* **Exercise brief**:
Word for word, return every record that follows.

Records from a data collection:
== Segment start ==
(** ** The cadence *)
Section Cadence.
Context `{Host, Canonicalizer, Crypto, RowDecoder, RowEncoder, !RowLaws, !CryptoLaws _}.

Lemma insert_keeps_checkpoints db event db' run_id :
  ev_kind event <> EventKind_TapeCheckpoint -> insert_event db event = Ok db' ->
  checkpoint_rows db' run_id = checkpoint_rows db run_id.
Proof.
  intros Hk (text & _ & Hfresh & ->)%insert_event_ok. unfold checkpoint_rows, run_rows, events_for_run.
  cbn. rewrite !filter_filter_bool. apply select_insert_other; [done|]. cbn.
  assert (is_checkpoint_row (event_row event text) = false) as ->; [|apply andb_false_r].
  apply bool_decide_eq_false. unfold CHECKPOINT_KIND. cbn [event_row row_kind].
  intros Hw. by apply as_wire_inj in Hw.
Qed.

(** The signed events of a run its latest checkpoint does not cover. *)
Definition unsealed_tail (db : Database) (run_id : RunId) : option Z :=
  match signed_ordinary_events_for_connection db run_id, latest_checkpoint_for_connection db run_id with
  | Ok covered, Ok prior =>
      Some (Z.max (Z.of_nat (length covered) - default 0 (scp_through_event_count <$> prior)) 0)
  | _, _ => None
  end.

(** C8. The cadence bounds the unsealed tail: after a signed append under the policy
    [CheckpointPolicy::every(cadence)] succeeded, fewer than [cadence] signed events
    of the run (none for a cadence of 0 or 1) are without a covering checkpoint,
    and none when the event completed the run. *)
Theorem cadence_bounds_the_unsealed_tail event key signer cadence now mint s ids s' :
  db_wf (ss_conn s) -> uuid_ok (ev_id event) -> uuid_ok (ev_run_id event) ->
  mint_follows (ss_conn s) (ev_run_id event) mint ->
  append_signed_with_checkpoint event key signer (checkpoint_policy_every cadence) now mint s =
    (Ok ids, s') ->
  exists tail, unsealed_tail (ss_conn s') (ev_run_id event) = Some tail /\
    0 <= tail < Z.max cadence 1 /\ (ev_kind event = EventKind_RunCompleted -> tail = 0).
Proof.
  intros Hwf Hid Hrun [Hm Hfollow] Ha.
  apply append_signed_cases in Ha as [(v & e & _ & ?)|(s0 & sg & db1 & Hv & Hs & Hst & Hrest)]; [done|].
  apply validated_ordinary in Hv. apply store_signed_insert in Hst as (db0 & Hi & Hsig & Hev).
  pose proof (insert_signature_wf _ _ _ (insert_event_wf _ _ _ Hwf Hid Hi) Hsig) as Hwf1.
  assert (mint_follows db1 (ev_run_id event) mint) as Hfollow1.
  { split; [done|]. intros row u Hin. apply Hfollow.
    rewrite <- (insert_keeps_checkpoints (ss_conn s) event db0) by done.
    unfold checkpoint_rows, run_rows, events_for_run in *. by rewrite <- Hev. }
  destruct Hrest as (rc & Hrc & Hids). destruct rc as [oc|]; [clear ids Hids|done].
  unfold emit_checkpoint_if_due_for_current_signed_prefix in Hrc.
  apply transaction_cases in Hrc as [(a & db & Hb & _ & ->)|(e & _ & ? & _)]; [|done]. cbn [ss_conn] in *.
  destruct (latest_checkpoint_for_connection db1 (ev_run_id event)) as [prior|] eqn:Hp; [|done].
  cbn [map_err result_bind] in Hb.
  destruct (signed_ordinary_events_for_connection db1 (ev_run_id event)) as [covered|] eqn:Hcov; [|done].
  cbn [map_err result_bind] in Hb. unfold unsealed_tail. destruct (checkpoint_due _ _ _ _) eqn:Hdue; cbn [negb] in Hb.
  - apply bind_ok in Hb as ([id db'] & He & Hb). simplify_eq.
    apply emit_emitted in He as (_ & row & ev & sg' & He); [|done..|by eapply covered_ids_parse].
    destruct (latest_checkpoint_emitted _ _ _ _ _ _ _ _ _ _ _ He) as (p & _ & Hn & Hl). rewrite Hl.
    rewrite (covered_same db1), Hcov; [|apply He|].
    + cbn. rewrite Hn. eexists. split; [done|]. lia.
    + intros r [Hin _]%elem_of_filter_bool. apply He. eapply run_row_fresh; [exact Hwf1|apply He|done].
  - simplify_eq. rewrite Hcov, Hp. eexists. split; [done|]. unfold checkpoint_due in Hdue. cbn zeta in Hdue.
    apply orb_false_iff in Hdue as [Hc Hf]. apply Z.leb_gt in Hc. split; [lia|].
    intros Hk. rewrite bool_decide_true in Hf by done. cbn [andb] in Hf. apply Z.leb_gt in Hf. lia.
Qed.
End Cadence.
== Segment end ==
* **Solution to this exercise**:
(** ** The cadence *)
Section Cadence.
Context `{Host, Canonicalizer, Crypto, RowDecoder, RowEncoder, !RowLaws, !CryptoLaws _}.

Lemma insert_keeps_checkpoints db event db' run_id :
  ev_kind event <> EventKind_TapeCheckpoint -> insert_event db event = Ok db' ->
  checkpoint_rows db' run_id = checkpoint_rows db run_id.
Proof.
  intros Hk (text & _ & Hfresh & ->)%insert_event_ok. unfold checkpoint_rows, run_rows, events_for_run.
  cbn. rewrite !filter_filter_bool. apply select_insert_other; [done|]. cbn.
  assert (is_checkpoint_row (event_row event text) = false) as ->; [|apply andb_false_r].
  apply bool_decide_eq_false. unfold CHECKPOINT_KIND. cbn [event_row row_kind].
  intros Hw. by apply as_wire_inj in Hw.
Qed.

(** The signed events of a run its latest checkpoint does not cover. *)
Definition unsealed_tail (db : Database) (run_id : RunId) : option Z :=
  match signed_ordinary_events_for_connection db run_id, latest_checkpoint_for_connection db run_id with
  | Ok covered, Ok prior =>
      Some (Z.max (Z.of_nat (length covered) - default 0 (scp_through_event_count <$> prior)) 0)
  | _, _ => None
  end.

(** C8. The cadence bounds the unsealed tail: after a signed append under the policy
    [CheckpointPolicy::every(cadence)] succeeded, fewer than [cadence] signed events
    of the run (none for a cadence of 0 or 1) are without a covering checkpoint,
    and none when the event completed the run. *)
Theorem cadence_bounds_the_unsealed_tail event key signer cadence now mint s ids s' :
  db_wf (ss_conn s) -> uuid_ok (ev_id event) -> uuid_ok (ev_run_id event) ->
  mint_follows (ss_conn s) (ev_run_id event) mint ->
  append_signed_with_checkpoint event key signer (checkpoint_policy_every cadence) now mint s =
    (Ok ids, s') ->
  exists tail, unsealed_tail (ss_conn s') (ev_run_id event) = Some tail /\
    0 <= tail < Z.max cadence 1 /\ (ev_kind event = EventKind_RunCompleted -> tail = 0).
Proof.
  intros Hwf Hid Hrun [Hm Hfollow] Ha.
  apply append_signed_cases in Ha as [(v & e & _ & ?)|(s0 & sg & db1 & Hv & Hs & Hst & Hrest)]; [done|].
  apply validated_ordinary in Hv. apply store_signed_insert in Hst as (db0 & Hi & Hsig & Hev).
  pose proof (insert_signature_wf _ _ _ (insert_event_wf _ _ _ Hwf Hid Hi) Hsig) as Hwf1.
  assert (mint_follows db1 (ev_run_id event) mint) as Hfollow1.
  { split; [done|]. intros row u Hin. apply Hfollow.
    rewrite <- (insert_keeps_checkpoints (ss_conn s) event db0) by done.
    unfold checkpoint_rows, run_rows, events_for_run in *. by rewrite <- Hev. }
  destruct Hrest as (rc & Hrc & Hids). destruct rc as [oc|]; [clear ids Hids|done].
  unfold emit_checkpoint_if_due_for_current_signed_prefix in Hrc.
  apply transaction_cases in Hrc as [(a & db & Hb & _ & ->)|(e & _ & ? & _)]; [|done]. cbn [ss_conn] in *.
  destruct (latest_checkpoint_for_connection db1 (ev_run_id event)) as [prior|] eqn:Hp; [|done].
  cbn [map_err result_bind] in Hb.
  destruct (signed_ordinary_events_for_connection db1 (ev_run_id event)) as [covered|] eqn:Hcov; [|done].
  cbn [map_err result_bind] in Hb. unfold unsealed_tail. destruct (checkpoint_due _ _ _ _) eqn:Hdue; cbn [negb] in Hb.
  - apply bind_ok in Hb as ([id db'] & He & Hb). simplify_eq.
    apply emit_emitted in He as (_ & row & ev & sg' & He); [|done..|by eapply covered_ids_parse].
    destruct (latest_checkpoint_emitted _ _ _ _ _ _ _ _ _ _ _ He) as (p & _ & Hn & Hl). rewrite Hl.
    rewrite (covered_same db1), Hcov; [|apply He|].
    + cbn. rewrite Hn. eexists. split; [done|]. lia.
    + intros r [Hin _]%elem_of_filter_bool. apply He. eapply run_row_fresh; [exact Hwf1|apply He|done].
  - simplify_eq. rewrite Hcov, Hp. eexists. split; [done|]. unfold checkpoint_due in Hdue. cbn zeta in Hdue.
    apply orb_false_iff in Hdue as [Hc Hf]. apply Z.leb_gt in Hc. split; [lia|].
    intros Hk. rewrite bool_decide_true in Hf by done. cbn [andb] in Hf. apply Z.leb_gt in Hf. lia.
Qed.
End Cadence.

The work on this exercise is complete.